La nostra storia però comincia direttamente all’imbarco del volo per Olbia, dove, dopo aver raggiunto l’aereo, presi posto nel mio sedile sul corridoio dove, essendo una persona che viaggia spesso, attendevo l’arrivo di chi si sarebbe dovuto posizionare nei restanti posti. Dopo circa 20 minuti non prese posto ancora nessuno, di conseguenza cominciai a pensare che probabilmente avrei passato il viaggio da solo, quando d’un tratto mi venne detto che accanto a me si sarebbe seduta una persona ‘particolare’ e con bisogno di assistenza speciale. Era un anziano, con una giacca e uno zaino dell’esercito, aveva una vistosa fasciatura al braccio e il capo chino. Lo aiutarono a sedersi e mi chiesero se potessi dargli un’occhiata lungo l’arco del viaggio. Accettai volentieri e aiutai subito il signore con la cintura di sicurezza. Mi ringraziò e cominciammo a chiacchierare. La sua voce era molto bassa e dovetti impegnarmi particolarmente per cogliere ogni parola ( soprattutto quando parlava simultaneamente agli annunci, che tra l’altro, lo facevano infastidire tantissimo). Mi disse che era un ex ufficiale dell’aeronautica a Copenaghen con svariate ore di volo nella sua carriera, tante prove fisiche e qualche episodio, che a quanto mi disse, era meglio non raccontare in giro, facendomi capire che aveva vissuto il bello e il brutto dell’esercito; mi disse, inoltre, che aveva girato per tanto tempo l’Europa passando anche per Milano e Firenze. Io da persona estremamente curiosa quale sono, cominciai subito con una raffica di domande che lo misero visibilmente in difficoltà, non per la complessità ma per il ritmo con cui arrivavano (ops, colpa mia), ma a cui cercò sempre di rispondere e quando poteva, lo faceva con una domanda a sua volta.

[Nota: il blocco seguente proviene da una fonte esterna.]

(** [eth_wire] is what was given to cfe_write. *)
Record ether_info := Eth {
  eth_ports : list ether_port;
  eth_freelist : list ebuf;
  eth_hwaddr : bytes;
  eth_devhandle : Z;
  eth_wire : list bytes
}.

Definition set_ports (e : ether_info) (p : list ether_port) : ether_info :=
  Eth p (eth_freelist e) (eth_hwaddr e) (eth_devhandle e) (eth_wire e).
Definition set_freelist (e : ether_info) (l : list ebuf) : ether_info :=
  Eth (eth_ports e) l (eth_hwaddr e) (eth_devhandle e) (eth_wire e).
Definition set_hwaddr (e : ether_info) (a : bytes) : ether_info :=
  Eth (eth_ports e) (eth_freelist e) a (eth_devhandle e) (eth_wire e).
Definition cfe_write (e : ether_info) (frame : bytes) : ether_info :=
  Eth (eth_ports e) (eth_freelist e) (eth_hwaddr e) (eth_devhandle e) (eth_wire e ++ [frame]).

(** An index into the table of ports. *)
Definition port_at (e : ether_info) (i : Z) : option ether_port :=
  assert! 0 <=? i in eth_ports e !! Z.to_nat i.

Fixpoint free_port (i : nat) (ports : list ether_port) : option nat :=
  match ports with
  | [] => None
  | p :: ports => if ep_rxcallback p =? 0 then Some i else free_port (S i) ports
  end.

Definition eth_open (e : ether_info) (ptype : Z) (pdata : Z * Z) (cb ref : Z) : Z * ether_info :=
  match free_port 0 (eth_ports e) with
  | None => (CFE_ERR_NOHANDLES, e)
  | Some i =>
      match eth_ports e !! i with
      | None => (CFE_ERR_NOHANDLES, e)
      | Some p =>
          if ptype =? ETH_PTYPE_DIX then
            let p := EPort (eth_devhandle e) (pdata.1 :: pdata.2 :: drop 2 (ep_proto p)) ptype
                       (ENET_MAX_PKT - ENET_DIX_HEADER) cb ref in
            (Z.of_nat i, set_ports e (<[i := p]> (eth_ports e)))
          else (CFE_ERR_UNSUPPORTED, e)
      end
  end.

Definition eth_close (e : ether_info) (port : Z) : option ether_info :=
  let? p := port_at e port in
  let p := EPort 0 (replicate 8 0) 0 (ep_mtu p) 0 (ep_ref p) in
  Some (set_ports e (<[Z.to_nat port := p]> (eth_ports e))).

Definition eth_free (e : ether_info) (b : ebuf) : ether_info := set_freelist e (eth_freelist e ++ [b]).

Definition eth_alloc (e : ether_info) (port : Z) : option (option ebuf * ether_info) :=
  match eth_freelist e with
  | [] => Some (None, e)
  | b :: l =>
      let b := ebuf_init_tx (Ebuf (eb_addr b) (eb_length b) 0 port (eb_ptr b) (eb_data b)) in
      let? p := port_at e port in
      let b := if ep_ptype p =? ETH_PTYPE_DIX then ebuf_seek b ENET_DIX_HEADER else b in
      Some (Some (ebuf_setlength b 0), set_freelist e l)
  end.

(** The buffer stays with the caller, who frees it. *)
Definition eth_send (e : ether_info) (b : ebuf) (dest : bytes) : option (ebuf * ether_info) :=
  let? p := port_at e (eb_port b) in
  if ep_ptype p =? ETH_PTYPE_DIX then
    let b := ebuf_seek b (- ENET_DIX_HEADER) in
    let? b := ebuf_put_bytes b dest in
    let? b := ebuf_put_bytes b (eth_hwaddr e) in
    let? b := ebuf_put_bytes b (take 2 (ep_proto p)) in
    let b := ebuf_prepend b ENET_DIX_HEADER in
    let? frame := eb_read b (eb_ptr b) (eb_length b) in
    Some (b, cfe_write e frame)
  else Some (b, eth_free e b).

(** The port a packet is for, with the packet behind its header. *)
Fixpoint findport_loop (i : nat) (ports : list ether_port) (proto : bytes) : option (nat * ether_port) :=
  match ports with
  | [] => None
  | p :: ports =>
      if truthy (ep_rxcallback p) && (ep_ptype p =? ETH_PTYPE_DIX) && bytes_eqb (take 2 (ep_proto p)) proto then Some (i, p)
      else findport_loop (S i) ports proto
  end.

Definition eth_findport (e : ether_info) (b : ebuf) : option (option (nat * ether_port) * ebuf) :=
  let? src := eb_read b (eb_ptr b + 6) 1 in
  if truthy (Z.land (deref src) 1) then Some (None, b)
  else if eb_length b <? 60 then Some (None, b)
  else
    let? proto := eb_read b (eb_ptr b + 12) 2 in
    match findport_loop 0 (eth_ports e) proto with
    | None => Some (None, b)
    | Some p => Some (Some p, ebuf_skip b ENET_DIX_HEADER)
    end.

Certe cose non cambiano mai, l’amore è una di queste.

Mi disse che uno dei ricordi più belli della sua carriera da militare erano sicuramente le sue nottate brave in corso Buenos Aires. Tra varie risate mi raccontò episodi vissuti riguardanti soprattutto il cosiddetto ‘fascino della divisa’. Tra un racconto e un altro mi disse che l’unica cosa che conta nella vita è l’amore tra persone in ogni sua forma, fisico e mentale e che certe cose non cambiano mai e l’amore è una di queste; mi fece ragionare molto, effettivamente per lui erano passati circa 70 anni da quei momenti, ma li viveva come se fossero il presente, ricordando i nomi dei locali che aveva frequentato e alcuni dettagli come il colore dei tavolini o delle sedie. Capii dunque che dentro a quell’anziano visibilmente stanco dal viaggio, viveva ancora un giovane che nonostante la sua importante carriera nell’aeronautica lasciò tutto semplicemente per amare la vita, le persone e le esperienze. Iniziai cosi a pormi un’ incredibile serie di domande in completo stile me, la più ricorrente fu sicuramente ‘Ma io la sto amando la vita?’

Il problema non è la caduta, ma l’atterraggio

Dopo essere stato completamente torchiato dalle mie domande (o forse per lo sforzo fisico di una perla come quella sull’amore), l’anziano signore cadde in un sonno profondissimo; faceva discretamente freddo e vedendolo tremolante gli sistemai la giacca per coprirlo meglio di quanto lui si fosse già coperto. Gli ultimi 15 minuti del volo furono caratterizzati dalle mie risate per le battute di Kevin Hart e da delle occhiate verso di lui per assicurarmi che non avesse problemi; missione che risultò compiuta, anche con uno spavento finale quando il signore decise di svegliarsi e riaddormentarsi nell’arco di trenta secondi, poggiando la testa nel sedile della fila davanti, motivo per cui effettuò l’atterraggio con due cinture di sicurezza: quella dell’aereo e il mio braccio. Arrivati a destinazione, ci stringemmo la mano e ci augurammo di rivederci presto, successivamente ci fu uno scambio di sguardi finale con cui cercò di comunicarmi che forse dovrei amare la vita un pochino di più o magari voleva semplicemente farmi capire che stavo bloccando la fila fermo lì a fissarlo, non lo sapremo mai.